## Work instruction
Pull out every line below that contains the word "None".

Dataset items:
===============
Lemma fetcher_fetches o path ropts w :
  fetches (fst (zenblog_fetcher o path ropts w))
  = ((Zenblog.fetch_url
        {| Zenblog.api := zenblog_api o; Zenblog.accessToken := Zenblog.opt_accessToken o |}
        path,
      Zenblog.reqOpts
        {| Zenblog.api := zenblog_api o; Zenblog.accessToken := Zenblog.opt_accessToken o |}
        ropts) :: nil)%list.
Proof.
  unfold zenblog_fetcher. rewrite createFetcher_run. cbn zeta.
  destruct (transport w _ _) as [e | r];
    [| destruct (res_body r) as [j |];
       [destruct (Zenblog.subscription_inactive r); [| destruct (res_ok r)] |]];
    destruct (or_false (Zenblog._debug o)); reflexivity.
Qed.

(** C10. Neither single-post fetch looks at the slug: for every string
    [slug], the empty one included, a successfully built client sends
    exactly one request, to the path [post/slug]. *)
Theorem slug_not_validated (po : Public.CreateClientOpts) (zo : Zenblog.CreateClientOpts)
    (slug : string) (opts : option Zenblog.ReqOpts) (w : World) :
  Public.blogId po <> "" ->
  window_defined w = false ->
  Zenblog.opt_accessToken zo <> "" ->
  fetches (trace_of (call_getBySlug po slug) w)
  = (((Public.api (Public.getConfig (Public._url po)) ++ "/" ++ Public.blogId po
       ++ "/" ++ "post/" ++ slug)%string, Public.public_opts) :: nil)%list /\
  fetches (trace_of (call_get zo slug opts) w)
  = (((zenblog_api zo ++ "/" ++ "post/" ++ slug)%string, zenblog_request zo opts)
       :: nil)%list.
Proof.
  intros B W T. apply truthy_str_true in B, T. unfold trace_of. split.
  - rewrite call_getBySlug_run by exact B. cbn zeta. cbn [fst].
    rewrite fetches_app, client_fetch_fetches.
    destruct (or_false (Public.debug po)); reflexivity.
  - rewrite call_get_run by assumption. rewrite fetcher_then_log_run. cbn zeta.
    pose proof (fetcher_fetches zo ("post/" ++ slug) (Zenblog.call_opts opts) w) as F.
    destruct (zenblog_fetcher zo _ _ w) as [t [v | e]]; cbn [fst snd] in *.
    + rewrite fetches_app, F. destruct (or_false (Zenblog._debug zo)); reflexivity.
    + exact F.
Qed.

Lemma slug_not_validated_witness :
  fetches (trace_of (call_getBySlug my_blog "") offline)
  = (("https://zenblog.com/api/public/blog1/post/", Public.public_opts) :: nil)%list /\
  fetches (trace_of (call_get with_token "" None) offline)
  = (("https://api.zenblog.com/post/", zenblog_request with_token None) :: nil)%list.
Proof.
  apply (slug_not_validated my_blog with_token "" None offline).
  - discriminate.
  - reflexivity.
  - discriminate.
Defined.

Lemma createFetcher_fetches config d path opts w :
  fetches (fst (Zenblog.createFetcher config (Zenblog.createLogger d) path opts w))
  = ((Zenblog.fetch_url config path, Zenblog.reqOpts config opts) :: nil)%list.
Proof.
  rewrite createFetcher_run. cbn zeta.
  destruct (transport w _ _) as [e | r];
    [| destruct (res_body r) as [j |];
       [destruct (Zenblog.subscription_inactive r); [| destruct (res_ok r)] |]];
    destruct d; reflexivity.
Qed.

Lemma auth_headers_lookup token name :
  Zenblog.auth_headers token !! name =
  if String.eqb name "authorization" then Some ("Bearer " ++ token)
  else if String.eqb name "Content-Type" then Some "application/json"
  else None.
Proof.
  unfold Zenblog.auth_headers.
  destruct (String.eqb_spec name "Content-Type") as [-> | N1].
  - rewrite lookup_insert_eq. reflexivity.
  - rewrite lookup_insert_ne by congruence.
    destruct (String.eqb_spec name "authorization") as [-> | N2].
    + rewrite lookup_insert_eq. reflexivity.
    + rewrite lookup_insert_ne by congruence. apply lookup_empty.
Qed.

(** C6. Every request of the management fetcher goes out with the method
    and cache of the call and with the headers
    [{authorization: "Bearer " + accessToken, "Content-Type": "application/json"}]
    merged with the headers object of the call, when the call has one: a
    header the call names is sent with the call's value, also when it is
    one of the two injected names, and any other header is sent with the
    injected default. *)
Theorem fetcher_headers_merged (config : Zenblog.FetcherConfig) (d : bool)
    (path : string) (opts : RequestInit) (w : World) :
  exists sent : gmap string string,
    fetches (trace_of (Zenblog.createFetcher config (Zenblog.createLogger d) path opts) w)
    = ((Zenblog.fetch_url config path,
        {| method := method opts; cache := cache opts; req_headers := Some sent |})
         :: nil)%list /\
    forall name : string,
      sent !! name =
      match req_headers opts with
      | Some per_call =>
          match per_call !! name with
          | Some v => Some v
          | None =>
              if String.eqb name "authorization"
              then Some ("Bearer " ++ Zenblog.accessToken config)
              else if String.eqb name "Content-Type" then Some "application/json"
              else None
          end
      | None =>
          if String.eqb name "authorization"
          then Some ("Bearer " ++ Zenblog.accessToken config)
          else if String.eqb name "Content-Type" then Some "application/json"
          else None
      end.
Proof.
  exists (Zenblog.spread (Zenblog.auth_headers (Zenblog.accessToken config))
                         (Zenblog.headers_or_empty (req_headers opts))).
  split.
  - unfold trace_of. rewrite createFetcher_fetches. reflexivity.
  - intros name. unfold Zenblog.spread, Zenblog.headers_or_empty.
    rewrite lookup_union, auth_headers_lookup.
    destruct (req_headers opts) as [per_call |].
    + destruct (per_call !! name) as [v |];
        destruct (String.eqb name "authorization");
        try destruct (String.eqb name "Content-Type"); reflexivity.
    + rewrite lookup_empty.
      destruct (String.eqb name "authorization");
        try destruct (String.eqb name "Content-Type"); reflexivity.
Qed.

(** A call that brings its own [authorization] and one more header: the
    call's [authorization] replaces the bearer token, the extra header is
    added, and the injected content type stays. *)
Example fetcher_headers_override :
  fetches (trace_of
             (Zenblog.createFetcher
                {| Zenblog.api := "https://api.zenblog.com"; Zenblog.accessToken := "secret" |}
                (Zenblog.createLogger false) "posts"
                {| method := Some "GET"; cache := None;
                   req_headers := Some (<[ "authorization" := "Basic abc" ]>
                                          (<[ "x-trace" := "1" ]> ∅)) |})
             offline)
  = (("https://api.zenblog.com/posts",
      {| method := Some "GET"; cache := None;
         req_headers := Some (<[ "authorization" := "Basic abc" ]>
                                (<[ "Content-Type" := "application/json" ]>
                                   (<[ "x-trace" := "1" ]> ∅))) |}) :: nil)%list.
Proof. vm_compute. reflexivity. Qed.

(** *** Calls against a transport that answers with one response *)

Lemma array_map_normalize_throws xs e :
  Public.array_map Public.normalizePost xs = Throw e -> e = TypeError.
Proof.
  induction xs as [| x rest IH]; cbn; [discriminate |].
  destruct (Public.normalizePost x) as [y | e'] eqn:N.
  - destruct (Public.array_map Public.normalizePost rest) as [ys | e''];
      [discriminate |].
    intros [= <-]. apply IH. reflexivity.
  - intros [= <-]. destruct x; cbn in N; congruence.
Qed.

Lemma posts_map_throws posts w e :
  snd (Public.posts_map posts w) = Throw e -> e = TypeError.
Proof.
  destruct posts; cbn; try congruence.
  destruct (Public.array_map Public.normalizePost elems) as [ys | e'] eqn:A; cbn.
  - discriminate.
  - intros [= <-]. apply (array_map_normalize_throws _ _ A).
Qed.

Lemma request_error_not_subscription : subscription_error <> request_error.
Proof. intros H. vm_compute in H. discriminate. Qed.

Lemma Throw_inj {A} (e1 e2 : exn) : @Throw A e1 = Throw e2 -> e1 = e2.
Proof. intros H. injection H as H. exact H. Qed.

Lemma before_intro (a b : event) (t1 t2 : list event) :
  In b t2 -> before a b (t1 ++ a :: t2).
Proof. intros H. exists t1, t2. split; [reflexivity | exact H]. Qed.

Lemma before_app_l (a b : event) (pre t : list event) :
  before a b t -> before a b (pre ++ t).
Proof.
  intros (t1 & t2 & -> & H). exists (pre ++ t1)%list, t2.
  split; [apply app_assoc | exact H].
Qed.

Lemma before_app_r (a b : event) (t post : list event) :
  before a b t -> before a b (t ++ post).
Proof.
  intros (t1 & t2 & -> & H). exists t1, (t2 ++ post)%list.
  split; [rewrite <- app_assoc; reflexivity | apply in_or_app; left; exact H].
Qed.

Lemma before_mid (a b : event) (pre mid post : list event) :
  In b post -> before a b ((pre ++ a :: mid) ++ post).
Proof.
  intros H. exists pre, (mid ++ post)%list. split.
  - rewrite <- app_assoc. reflexivity.
  - apply in_or_app. right. exact H.
Qed.

Lemma client_fetch_responds d config bid path opts w r :
  responds w r ->
  let run := Public.client_fetch config bid (Public.createDebugger d) path opts w in
  (res_body r = None -> snd run = Throw SyntaxError) /\
  (forall j, res_body r = Some j -> res_ok r = true -> snd run = Return j) /\
  (forall j, res_body r = Some j -> res_ok r = false -> snd run = Throw request_error) /\
  (snd run = Throw request_error ->
   (exists j, res_body r = Some j) /\ res_ok r = false /\
   before (ReadJson r) (request_error_line r) (fst run)).
Proof.
  intros R. unfold responds in R. cbn zeta. rewrite client_fetch_run. cbn zeta. rewrite R.
  destruct (res_body r) as [j |]; [destruct (res_ok r) |]; cbn [fst snd].
  - split; [discriminate |]. split; [intros j' [= <-] _; reflexivity |].
    split; [discriminate |]. discriminate.
  - split; [discriminate |]. split; [discriminate |]. split; [reflexivity |].
    intros _. split; [eauto |]. split; [reflexivity |].
    apply before_mid. left. reflexivity.
  - split; [reflexivity |]. split; [discriminate |]. split; [discriminate |].
    discriminate.
Qed.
===============
## Response below
  fetches (trace_of (call_get with_token "" None) offline)
  = (("https://api.zenblog.com/post/", zenblog_request with_token None) :: nil)%list.
  apply (slug_not_validated my_blog with_token "" None offline).
  else None.
          | None =>
              else None
      | None =>
          else None
                {| method := Some "GET"; cache := None;
      {| method := Some "GET"; cache := None;
  (res_body r = None -> snd run = Throw SyntaxError) /\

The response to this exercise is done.